**REQUIRED ACTION**
What you return should match the data below exactly, with every entry reproduced.

** Opening RECORD SET block **

(** X14: on a finite close column every cell of the RSI is NaN or a number
    between 0 and 100. *)
Theorem rsi_range (data : DataFrame) (cs : list R) (k : nat) :
  (0 < k)%nat →
  getitem data "Close" = Ok (Num <$> cs) →
  ∃ data' r,
    add_rsi k data = Ok data' ∧ getitem data' "RSI" = Ok r ∧
    ∀ i v, r !! i = Some v → v = NaN ∨ ∃ x, v = Num x ∧ 0 <= x <= 100.
Proof.
  intros Hk Hclose. unfold add_rsi. frame_run.
  eexists _, _. split; [done|]. split; [by frame_run|].
  intros i v Hv.
  assert (i < length cs)%nat as Hi.
  { apply lookup_lt_Some in Hv. by rewrite length_rsi, length_fmap in Hv. }
  rewrite rsi_lookup in Hv.
  destruct (decide (i < k - 1)%nat) as [Hwarm|Hfull].
  { rewrite rsi_gain_warmup, rsi_loss_warmup in Hv by (by rewrite ?length_fmap).
    simpl in Hv. left. congruence. }
  destruct (rsi_averages_finite k cs i Hk ltac:(lia) Hi)
    as (g & l & Hg & Hl & Hg0 & Hl0).
  rewrite Hg, Hl in Hv. cbn [mbind option_bind] in Hv.
  destruct (decide (g + l = 0)) as [Hz|Hz].
  - left. assert (g = 0) as -> by lra. assert (l = 0) as -> by lra.
    destruct rsi_cell_zero_zero as [_ Hcell]. rewrite Hcell in Hv. congruence.
  - right. rewrite rsi_cell_closed_form in Hv by done.
    injection Hv as <-. eexists. split; [done|].
    by apply closed_form_range.
Qed.

Lemma rsi_range_witness :
  ∃ data' r,
    add_rsi 14 (bars days14 rising14) = Ok data' ∧ getitem data' "RSI" = Ok r ∧
    ∀ i v, r !! i = Some v → v = NaN ∨ ∃ x, v = Num x ∧ 0 <= x <= 100.
Proof.
  apply (rsi_range (bars days14 rising14) rising14 14); [lia|reflexivity].
Defined.

(** ** The RSI on monotone closes *)

(** X15: on a strictly increasing close column the RSI is 100 wherever it
    is defined, and it is defined from position 1 on once the warm-up is
    over. *)
Theorem rsi_on_rising_closes (data : DataFrame) (cs : list R) (k : nat) :
  strictly_increasing cs →
  (0 < k)%nat →
  getitem data "Close" = Ok (Num <$> cs) →
  ∃ data' r,
    add_rsi k data = Ok data' ∧ getitem data' "RSI" = Ok r ∧
    (∀ i v, r !! i = Some v → v ≠ NaN → v = Num 100) ∧
    (∀ i, (k - 1 ≤ i)%nat → (1 ≤ i)%nat → (i < length cs)%nat →
       r !! i = Some (Num 100)).
Proof.
  intros Hinc Hk Hclose. unfold add_rsi. frame_run.
  eexists _, _. split; [done|]. split; [by frame_run|]. split.
  - intros i v. by apply rsi_rising.
  - intros i Hki Hi Hlen. by apply rsi_rising_100.
Qed.

Lemma rising14_increasing : strictly_increasing rising14.
Proof.
  intros i a b Ha Hb. unfold rising14 in *.
  repeat (destruct i as [|i]; [injection Ha as <-; injection Hb as <-; lra|]).
  done.
Qed.

Lemma rsi_on_rising_closes_witness :
  ∃ data' r,
    add_rsi 14 (bars days14 rising14) = Ok data' ∧ getitem data' "RSI" = Ok r ∧
    (∀ i v, r !! i = Some v → v ≠ NaN → v = Num 100) ∧
    (∀ i, (14 - 1 ≤ i)%nat → (1 ≤ i)%nat → (i < length rising14)%nat →
       r !! i = Some (Num 100)).
Proof.
  apply (rsi_on_rising_closes (bars days14 rising14) rising14 14);
    [apply rising14_increasing|lia|reflexivity].
Defined.

Lemma raw_gains_falling cs :
  strictly_decreasing cs → Forall (λ x, x = 0) (raw_gains cs).
Proof.
  intros Hdec. destruct cs as [|c cs]; [constructor|].
  unfold raw_gains. constructor; [done|].
  apply Forall_fmap, Forall_lookup. intros j d Hd. simpl.
  unfold spec_delta in Hd. apply lookup_zip_with_Some in Hd as (b & a & -> & Hb & Ha).
  simpl in Hb. specialize (Hdec j a b Ha Hb).
  rewrite Rmax_right by lra. done.
Qed.

Lemma rsi_gain_falling k cs i :
  strictly_decreasing cs → (0 < k)%nat → (i < length cs)%nat → (k - 1 ≤ i)%nat →
  rsi_gain k (Num <$> cs) !! i = Some (Num 0).
Proof.
  intros Hdec Hk Hi Hki. rewrite rsi_gain_finite by done. do 2 f_equal.
  unfold spec_mean. rewrite Rsum_zeros; [unfold Rdiv; lra|].
  unfold spec_window. by apply Forall_take, Forall_drop, raw_gains_falling.
Qed.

** Closing RECORD SET block **

**RESULT OF THE EXERCISE**
(** X14: on a finite close column every cell of the RSI is NaN or a number
    between 0 and 100. *)
Theorem rsi_range (data : DataFrame) (cs : list R) (k : nat) :
  (0 < k)%nat →
  getitem data "Close" = Ok (Num <$> cs) →
  ∃ data' r,
    add_rsi k data = Ok data' ∧ getitem data' "RSI" = Ok r ∧
    ∀ i v, r !! i = Some v → v = NaN ∨ ∃ x, v = Num x ∧ 0 <= x <= 100.
Proof.
  intros Hk Hclose. unfold add_rsi. frame_run.
  eexists _, _. split; [done|]. split; [by frame_run|].
  intros i v Hv.
  assert (i < length cs)%nat as Hi.
  { apply lookup_lt_Some in Hv. by rewrite length_rsi, length_fmap in Hv. }
  rewrite rsi_lookup in Hv.
  destruct (decide (i < k - 1)%nat) as [Hwarm|Hfull].
  { rewrite rsi_gain_warmup, rsi_loss_warmup in Hv by (by rewrite ?length_fmap).
    simpl in Hv. left. congruence. }
  destruct (rsi_averages_finite k cs i Hk ltac:(lia) Hi)
    as (g & l & Hg & Hl & Hg0 & Hl0).
  rewrite Hg, Hl in Hv. cbn [mbind option_bind] in Hv.
  destruct (decide (g + l = 0)) as [Hz|Hz].
  - left. assert (g = 0) as -> by lra. assert (l = 0) as -> by lra.
    destruct rsi_cell_zero_zero as [_ Hcell]. rewrite Hcell in Hv. congruence.
  - right. rewrite rsi_cell_closed_form in Hv by done.
    injection Hv as <-. eexists. split; [done|].
    by apply closed_form_range.
Qed.

Lemma rsi_range_witness :
  ∃ data' r,
    add_rsi 14 (bars days14 rising14) = Ok data' ∧ getitem data' "RSI" = Ok r ∧
    ∀ i v, r !! i = Some v → v = NaN ∨ ∃ x, v = Num x ∧ 0 <= x <= 100.
Proof.
  apply (rsi_range (bars days14 rising14) rising14 14); [lia|reflexivity].
Defined.

(** ** The RSI on monotone closes *)

(** X15: on a strictly increasing close column the RSI is 100 wherever it
    is defined, and it is defined from position 1 on once the warm-up is
    over. *)
Theorem rsi_on_rising_closes (data : DataFrame) (cs : list R) (k : nat) :
  strictly_increasing cs →
  (0 < k)%nat →
  getitem data "Close" = Ok (Num <$> cs) →
  ∃ data' r,
    add_rsi k data = Ok data' ∧ getitem data' "RSI" = Ok r ∧
    (∀ i v, r !! i = Some v → v ≠ NaN → v = Num 100) ∧
    (∀ i, (k - 1 ≤ i)%nat → (1 ≤ i)%nat → (i < length cs)%nat →
       r !! i = Some (Num 100)).
Proof.
  intros Hinc Hk Hclose. unfold add_rsi. frame_run.
  eexists _, _. split; [done|]. split; [by frame_run|]. split.
  - intros i v. by apply rsi_rising.
  - intros i Hki Hi Hlen. by apply rsi_rising_100.
Qed.

Lemma rising14_increasing : strictly_increasing rising14.
Proof.
  intros i a b Ha Hb. unfold rising14 in *.
  repeat (destruct i as [|i]; [injection Ha as <-; injection Hb as <-; lra|]).
  done.
Qed.

Lemma rsi_on_rising_closes_witness :
  ∃ data' r,
    add_rsi 14 (bars days14 rising14) = Ok data' ∧ getitem data' "RSI" = Ok r ∧
    (∀ i v, r !! i = Some v → v ≠ NaN → v = Num 100) ∧
    (∀ i, (14 - 1 ≤ i)%nat → (1 ≤ i)%nat → (i < length rising14)%nat →
       r !! i = Some (Num 100)).
Proof.
  apply (rsi_on_rising_closes (bars days14 rising14) rising14 14);
    [apply rising14_increasing|lia|reflexivity].
Defined.

Lemma raw_gains_falling cs :
  strictly_decreasing cs → Forall (λ x, x = 0) (raw_gains cs).
Proof.
  intros Hdec. destruct cs as [|c cs]; [constructor|].
  unfold raw_gains. constructor; [done|].
  apply Forall_fmap, Forall_lookup. intros j d Hd. simpl.
  unfold spec_delta in Hd. apply lookup_zip_with_Some in Hd as (b & a & -> & Hb & Ha).
  simpl in Hb. specialize (Hdec j a b Ha Hb).
  rewrite Rmax_right by lra. done.
Qed.

Lemma rsi_gain_falling k cs i :
  strictly_decreasing cs → (0 < k)%nat → (i < length cs)%nat → (k - 1 ≤ i)%nat →
  rsi_gain k (Num <$> cs) !! i = Some (Num 0).
Proof.
  intros Hdec Hk Hi Hki. rewrite rsi_gain_finite by done. do 2 f_equal.
  unfold spec_mean. rewrite Rsum_zeros; [unfold Rdiv; lra|].
  unfold spec_window. by apply Forall_take, Forall_drop, raw_gains_falling.
Qed.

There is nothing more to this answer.